Lieutenant Colonel Johnson was a no-nonsense, fair-minded leader who was well thought of by his men. Even so, he was not actually on the hill (yet another example of an absentee battalion commander). He was, though, in constant radio contact with Captain Ron Leonard, who was Bravo’s commander and the ranking 4th Battalion officer on 875. At 0900, Johnson told Leonard that, in two hours, he wanted him to launch an attack to capture the summit of the hill. The captain was not surprised in the least by this order. In fact, he fully expected it and agreed with it. Yet, in retrospect, much can be read into this seemingly straightforward command. From Lieutenant Colonel Johnson’s perspective, and that of nearly every trooper on 875, the hill had to be taken. Honor and pride demanded it. The idea of abandoning 875 was anathema to these proud airborne light infantrymen. To them, victory in war meant fighting tactical battles to destroy the enemy and take the ground he occupied. The hill represented a challenging task that must be accomplished, regardless of the cost. American culture frowned on the notion of leaving a job unfinished. In this context, Johnson’s order made perfect sense.

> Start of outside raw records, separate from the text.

(* ===== verification/Isolation.v ===== *)
(** * Isolation: transactions whose statements interleave

    Threads.v runs a transaction as one step.  Here its statements are steps of their
    own, as a database at READ COMMITTED runs them: a statement of a transaction sees
    what is committed when it runs, under the rows the transaction itself has written;
    what is written is published at the commit; and a row that was written, or read
    with [FOR UPDATE], stays locked until its transaction ends, so that a statement of
    anybody else that needs the lock has to wait.  The only isolation there is comes
    from these locks.  A read without a lock never waits and locks nothing. *)

From S2P Require Import Prelude GoStd Apperr Model Gorm Effects Threads.

(** ** Rows and locks *)

(** A row, by its table and its primary key. *)
Definition row_id : Type := nat * UUID.

Definition tag {R} (t : table R) : nat :=
  match t with TUsers => 0 | TTokens => 1 | TCounters => 2 | TMessages => 3 end.

(** An open transaction: the tables as its last statement left them, the rows of them
    it has written, and the rows it has locked. *)
Record transaction := mkTx { tx_own : Tables; tx_written : gset row_id; tx_locks : gset row_id }.

(** Of table [t]: the transaction's own version of the rows it wrote, the committed
    version of every other row. *)
Definition overlay {R} (t : table R) (w : gset row_id) (own db : Tables) : gmap UUID R :=
  filter (fun kx => (tag t, kx.1) ∈ w) (rows t own) ∪ filter (fun kx => (tag t, kx.1) ∉ w) (rows t db).

(** What a statement of the transaction sees, and what its commit publishes. *)
Definition visible_to (tx : transaction) (db : Tables) : Tables :=
  mkTables (overlay TUsers (tx_written tx) (tx_own tx) db) (overlay TTokens (tx_written tx) (tx_own tx) db)
           (overlay TCounters (tx_written tx) (tx_own tx) db) (overlay TMessages (tx_written tx) (tx_own tx) db).

Definition ids {R} (t : table R) (m : gmap UUID R) : gset row_id := set_map (fun k => (tag t, k)) (dom m).

(** The rows a statement that has answered [r] on the tables [db] has written. *)
Definition stmt_writes {A} (q : stmt A) (r : result A) (db : Tables) : gset row_id :=
  if is_ok r then
    match q with
    | First _ _ _ | Find _ _ _ _ _ | Count _ _ => ∅
    | Create t x | Save t x => {[ (tag t, pk t x) ]}
    | Updates t p _ | Delete t p => ids t (select_rows t p db)
    end
  else ∅.

(** The row a [SELECT ... FOR UPDATE] has read. *)
Definition reads_locked {A} (q : stmt A) : result A -> gset row_id :=
  match q in stmt A return result A -> gset row_id with
  | First t _ true => fun r => match r with Ok x => {[ (tag t, pk t x) ]} | Err _ => ∅ end
  | _ => fun _ => ∅
  end.

(** The rows the statement needs the lock of. *)
Definition stmt_locks {A} (q : stmt A) (r : result A) (db : Tables) : gset row_id := reads_locked q r ∪ stmt_writes q r db.

(** The rows of [db] that are in [w]. *)
Definition among {R} (t : table R) (w : gset row_id) (db : Tables) : list R :=
  (map_to_list (filter (fun kx => (tag t, kx.1) ∈ w) (rows t db))).*2.

(** A row just written, to be found in [db], would break a unique index together with
    one that the transaction [tx] has written and not yet committed. *)
Definition index_conflict {A} (q : stmt A) (r : result A) (before db : Tables) (tx : transaction) : bool :=
  match q with
  | Create t _ | Updates t _ _ | Save t _ =>
      existsb (fun x => existsb (same_key t x) (among t (tx_written tx) (tx_own tx))) (among t (stmt_writes q r before) db)
  | _ => false
  end.

(** The statement has to wait for one of the other transactions. *)
Definition must_wait {A} (q : stmt A) (r : result A) (before db : Tables) (others : list transaction) : bool :=
  existsb (fun tx => negb (bool_decide (stmt_locks q r before ## tx_locks tx)) || index_conflict q r before db tx) others.

(** ** Threads *)

(** A request is outside of any transaction, or has one open. *)
Inductive thread (A : Type) : Type :=
  | Outside (p : prog A)
  | Inside {X} (tx : transaction) (body : prog (result X)) (k : result X -> prog A).
Arguments Outside {A} p.
Arguments Inside {A X} tx body k.

Definition open_tx_of {A} (th : thread A) : option transaction :=
  match th with Outside _ => None | Inside tx _ _ => Some tx end.

Section steps.
Context (e : env).

(** A statement on the pool is a transaction of its own. *)
Definition autocommit {A} (others : list transaction) (q : stmt A) (s : state) : option (result A * state) :=
  let '(r, d) := env_sql e A (st_n s) q (st_db s) in
  if must_wait q r (st_db s) d others then None else Some (r, with_db d (tick s)).

(** A statement of the transaction [tx]. *)
Definition in_transaction {A} (others : list transaction) (tx : transaction) (q : stmt A) (s : state)
    : option (result A * transaction * state) :=
  let seen := visible_to tx (st_db s) in
  let '(r, d) := env_sql e A (st_n s) q seen in
  if must_wait q r seen d others then None
  else Some (r, mkTx d (tx_written tx ∪ stmt_writes q r seen) (tx_locks tx ∪ stmt_locks q r seen), tick s).

(** An effect of a request that has the transaction [tx] open, if it has one. *)
Definition op_step {X} (others : list transaction) (tx : option transaction) (o : op X) (s : state)
    : option (X * option transaction * state) :=
  match o in op X return option (X * option transaction * state) with
  | OpSql Pool q => '(r, s') ← autocommit (option_list tx ++ others) q s; Some (r, tx, s')
  | OpSql InTx q => tx ← tx; '(r, tx', s') ← in_transaction others tx q s; Some (r, Some tx', s')
  | o => let '(x, s') := exec_op e o s in Some (x, tx, s')
  end.

(** A step of the body of a transaction: an effect, or, once it has returned, the
    commit or the rollback, which release the locks.  No method of the repositories
    opens a block within a block ([Tx_WithinTx] joins the one that runs). *)
Definition body_step {A B} (others : list transaction) (tx : transaction) (b : prog B)
    : (transaction -> prog B -> thread A) -> (B -> option (thread A * state)) -> state -> option (thread A * state) :=
  match b in prog B return
    (transaction -> prog B -> thread A) -> (B -> option (thread A * state)) -> state -> option (thread A * state) with
  | Ret r => fun _ finish _ => finish r
  | Do o k => fun resume _ s =>
      '(x, tx', s') ← op_step others (Some tx) o s; Some (resume (default tx tx') (k x), s')
  | Trans _ _ _ => fun _ _ _ => None
  end.

(** [Commit], or [Rollback] if the body failed. *)
Definition end_tx {X} (tx : transaction) (r : result X) (s : state) : result X * state :=
  match r with
  | Ok x => match env_commit e (st_n s) with
            | None => (Ok x, with_db (visible_to tx (st_db s)) (tick s))
            | Some err => (Err err, tick s)
            end
  | Err err => (Err err, tick s)
  end.

(** A step outside of any transaction: an effect, or the beginning of a transaction. *)
Definition free_step {A} (others : list transaction) (p : prog A) (s : state) : option (thread A * state) :=
  match p in prog A return option (thread A * state) with
  | Ret _ => None
  | Do o k => '(x, _, s') ← op_step others None o s; Some (Outside (k x), s')
  | Trans Pool body k =>
      match env_begin e (st_n s) with
      | Some err => Some (Outside (k (Err err)), tick s)
      | None => Some (Inside (mkTx (st_db s) ∅ ∅) (body InTx) k, tick s)
      end
  | Trans InTx _ _ => None
  end.

Definition thread_step {A} (others : list transaction) (th : thread A) (s : state) : option (thread A * state) :=
  match th with
  | Outside p => free_step others p s
  | Inside tx body k =>
      body_step others tx body (fun tx' b => Inside tx' b k)
        (fun r => let '(r', s') := end_tx tx r s in Some (Outside (k r'), s')) s
  end.

Definition threads (A : Type) : Type := list (thread A) * state.

(** The transactions that are open besides thread [i]'s. *)
Definition others_of {A} (ths : list (thread A)) (i : nat) : list transaction :=
  omap open_tx_of (take i ths ++ drop (S i) ths).

(** Thread [i] takes a step, unless it has returned or has to wait. *)
Definition tstep {A} (c : threads A) (i : nat) : threads A :=
  match c.1 !! i with
  | Some th => match thread_step (others_of c.1 i) th c.2 with
               | Some (th', s') => (<[i := th']> c.1, s')
               | None => c
               end
  | None => c
  end.

Definition run_threads {A} (sched : list nat) (c : threads A) : threads A := fold_left tstep sched c.
End steps.

Definition returned {A} (th : thread A) : option A := match th with Outside p => answer p | Inside _ _ _ => None end.

Definition succeeded {A} (th : thread (result A)) : option A :=
  match returned th with Some (Ok x) => Some x | _ => None end.

(** ** What a transaction sees *)

Lemma overlay_nothing {R} (t : table R) own db : overlay t ∅ own db = rows t db.
Proof.
  unfold overlay. apply map_eq. intros k. rewrite lookup_union, !map_lookup_filter.
  destruct (rows t own !! k), (rows t db !! k); simpl; rewrite ?option_guard_False, ?option_guard_True by set_solver; done.
Qed.

(** A transaction that has written nothing sees what is committed. *)
Lemma visible_nothing tx db : tx_written tx = ∅ -> visible_to tx db = db.
Proof. intros Hw. unfold visible_to. rewrite Hw, !overlay_nothing. by destruct db. Qed.

(** One that has written one row puts that row in place. *)
Lemma overlay_row {R} (t : table R) k x own db :
  rows t own !! k = Some x -> overlay t {[ (tag t, k) ]} own db = <[k := x]> (rows t db).
Proof.
  intros Hx. unfold overlay. apply map_eq. intros j. rewrite lookup_union, !map_lookup_filter.
  destruct (decide (j = k)) as [->|Hne].
  - rewrite lookup_insert_eq, Hx. simpl. rewrite option_guard_True by set_solver. by rewrite union_Some_l.
  - rewrite lookup_insert_ne by done. destruct (rows t own !! j), (rows t db !! j); simpl;
      rewrite ?option_guard_False, ?option_guard_True by set_solver; done.
Qed.

Lemma overlay_other {R S} (t : table R) (t' : table S) k own db :
  tag t <> tag t' -> overlay t {[ (tag t', k) ]} own db = rows t db.
Proof.
  intros Hne. rewrite <- (overlay_nothing t own db). unfold overlay. f_equal; apply map_filter_ext; intros i x _; set_solver.
Qed.

Lemma visible_row {R} (t : table R) tx k x db :
  tx_written tx = {[ (tag t, k) ]} -> rows t (tx_own tx) !! k = Some x ->
  visible_to tx db = set_rows t (<[k := x]> (rows t db)) db.
Proof.
  intros Hw Hx. unfold visible_to. rewrite Hw.
  destruct t; rewrite (overlay_row _ _ _ _ _ Hx), !overlay_other by done; by destruct db.
Qed.

(** ** Locks are exclusive *)

(** No two open transactions hold the lock of one row. *)
Definition exclusive {A} (ths : list (thread A)) : Prop :=
  forall i j tx tx', i <> j -> ths !! i ≫= open_tx_of = Some tx -> ths !! j ≫= open_tx_of = Some tx' ->
    tx_locks tx ## tx_locks tx'.

Lemma others_of_elem {A} (ths : list (thread A)) i j tx :
  i <> j -> ths !! j ≫= open_tx_of = Some tx -> tx ∈ others_of ths i.
Proof.
  intros Hne. rewrite bind_Some. intros (th & Hj & Htx). apply list_elem_of_omap. exists th. split; [|done].
  apply elem_of_app. destruct (decide (j < i)%nat).
  - left. apply list_elem_of_lookup. exists j. by rewrite lookup_take_lt.
  - right. apply list_elem_of_lookup. exists (j - S i)%nat. rewrite lookup_drop. by replace (S i + (j - S i))%nat with j by lia.
Qed.

Lemma must_wait_false {A} (q : stmt A) r before db others tx :
  must_wait q r before db others = false -> tx ∈ others -> stmt_locks q r before ## tx_locks tx.
Proof.
  intros Hw Hin. destruct (decide (stmt_locks q r before ## tx_locks tx)) as [|Hn]; [done|].
  assert (Ht : must_wait q r before db others = true); [|congruence].
  apply existsb_exists. exists tx. split; [by apply list_elem_of_In|]. by rewrite bool_decide_false.
Qed.

(** Whatever a step adds to the locks of its transaction nobody else holds. *)
Lemma thread_step_locks e {A} others (th : thread A) s th' s' tx' :
  thread_step e others th s = Some (th', s') -> open_tx_of th' = Some tx' ->
  forall tx, tx ∈ others ->
    (match open_tx_of th with Some tx0 => tx_locks tx0 ## tx_locks tx | None => True end) -> tx_locks tx' ## tx_locks tx.
Proof.
  assert (Hop : forall X (o : op X) tx0 x tx1, op_step e others (Some tx0) o s = Some (x, Some tx1, s') ->
    forall tx, tx ∈ others -> tx_locks tx0 ## tx_locks tx -> tx_locks tx1 ## tx_locks tx).
  { intros X o tx0 x tx1 Ho tx Hin Hd. destruct o as [| | | | | | | | |Y c q| |]; simpl in Ho; try by simplify_eq.
    destruct c; simpl in Ho.
    - unfold autocommit in Ho. destruct (env_sql _ _ _ _ _) as [r d]. destruct (must_wait _ _ _ _ _); [done|]. by simplify_eq/=.
    - unfold in_transaction in Ho. destruct (env_sql _ _ _ _ _) as [r d]. destruct (must_wait _ _ _ _ _) eqn:Hw; simplify_eq/=.
      pose proof (must_wait_false _ _ _ _ _ _ Hw Hin). set_solver. }
  destruct th as [p|X tx0 body k]; simpl; intros Hs Htx tx Hin Hd.
  - destruct p as [B a|Y B o k|Y B c body k]; simpl in Hs; [done|..].
    + apply bind_Some in Hs as ([[x o'] s1] & _ & Hs). by simplify_eq/=.
    + destruct c; [|done]. destruct (env_begin e (st_n s)); simplify_eq/=. set_solver.
  - assert (Hb : forall B (b : prog B) (resume : transaction -> prog B -> thread A) finish,
      (forall t b', open_tx_of (resume t b') = Some t) -> (forall r th1 s1, finish r = Some (th1, s1) -> open_tx_of th1 = None) ->
      body_step e others tx0 b resume finish s = Some (th', s') -> tx_locks tx' ## tx_locks tx).
    { intros B b resume finish Hr Hf Hb. destruct b as [B r|Y B o k'|Y B c body' k']; simpl in Hb; [|..|done].
      - apply Hf in Hb. congruence.
      - apply bind_Some in Hb as ([[x o'] s1] & Ho & Hb). simplify_eq. rewrite Hr in Htx. simplify_eq.
        destruct o' as [tx1|]; [by eapply Hop|done]. }
    eapply Hb; [| |exact Hs]; simpl; [done|]. intros r th1 s1. destruct (end_tx e tx0 r s). by intros [= <- _].
Qed.

(** Whatever the requests do. *)
Lemma tstep_exclusive e {A} (c : threads A) i : exclusive c.1 -> exclusive (tstep e c i).1.
Proof.
  intros Hex. unfold tstep. destruct (c.1 !! i) as [th|] eqn:Hi; [|done].
  destruct (thread_step e (others_of c.1 i) th c.2) as [[th' s']|] eqn:Hs; [|done].
  pose proof (lookup_lt_Some _ _ _ Hi) as Hlt.
  assert (Hnew : forall j tx tx', i <> j -> open_tx_of th' = Some tx -> c.1 !! j ≫= open_tx_of = Some tx' -> tx_locks tx ## tx_locks tx').
  { intros j tx tx' Hne Htx Htx'. eapply thread_step_locks; [exact Hs|exact Htx|by eapply others_of_elem|].
    destruct (open_tx_of th) as [tx0|] eqn:H0; [|done]. apply (Hex i j); [done| |done]. by rewrite Hi. }
  intros a b tx tx' Hne. simpl. destruct (decide (i = a)) as [<-|Ha], (decide (i = b)) as [<-|Hb]; [done|..];
    rewrite ?list_lookup_insert_eq, ?list_lookup_insert_ne by done; simpl; intros Htx Htx'.
  - by eapply Hnew.
  - symmetry. by eapply Hnew.
  - by apply (Hex a b).
Qed.

Lemma outside_exclusive {A} (ps : list (prog A)) : exclusive (Outside <$> ps).
Proof. intros i j tx tx' _ Hi. rewrite list_lookup_fmap in Hi. by destruct (ps !! i). Qed.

However, from a bigger-picture, more objective point of view, the order was questionable. The NVA had already destroyed the 2nd Battalion. The 4th Battalion was hardly in good shape, having already fought for weeks. The NVA on Hill 875 were hunkered down in well-sited, heavily reinforced bunkers that were connected by tunnels. Some of the bunkers were strengthened by six feet of logs and dirt, and were thus impervious to artillery and air strikes. Nothing short of a direct hit from a B-52 bomber could destroy the bunkers. At any moment of their choosing, the NVA could use their tunnels to escape back into Cambodia. The hill itself was bereft of any strategic value. Taking it would mean nothing to the outcome of the war. Senior American commanders knew that they would eventually abandon it even if the 4th Battalion succeeded in taking it. Not to mention that doing so promised to be a bloodbath. In fact, the Americans were not even likely to compile much of a body count on the hill because NVA defenses were so strong and the enemy soldiers could escape so easily, probably after inflicting heavy losses on the Americans.

Basically, the North Vietnamese had baited the Americans into fighting for Hill 875. They well understood the American mania for body counts. They knew that the Americans would fight them anywhere in South Vietnam, even in places (such as Hill 875) where the communists enjoyed most of the advantages. At Hill 875, they also knew that, once the fighting started, the Americans would sacrifice heavily to take the hill because they believed this equated to victory. The enemy was quite content to let the Americans claim their pyrrhic notions of victory. Their aim was to goad the Americans into fighting for this worthless hill and either annihilate them or bleed them dry. To the NVA this meant victory of their own.

Hill 875, then, amounted to a fascinating but tragic dichotomy. From the ordinary paratrooper’s point of view, the hill absolutely had to be taken—abandoning it would dishonor the memories of so many dead friends. Moreover, many of the troopers were angry at the enemy and wanted payback for the lives of their dead buddies (a common emotion in combat). But, from an outsider’s point of view, taking the hill made no sense, and was actually counterproductive to the American cause. In essence, taking the hill amounted to an American banzai attack.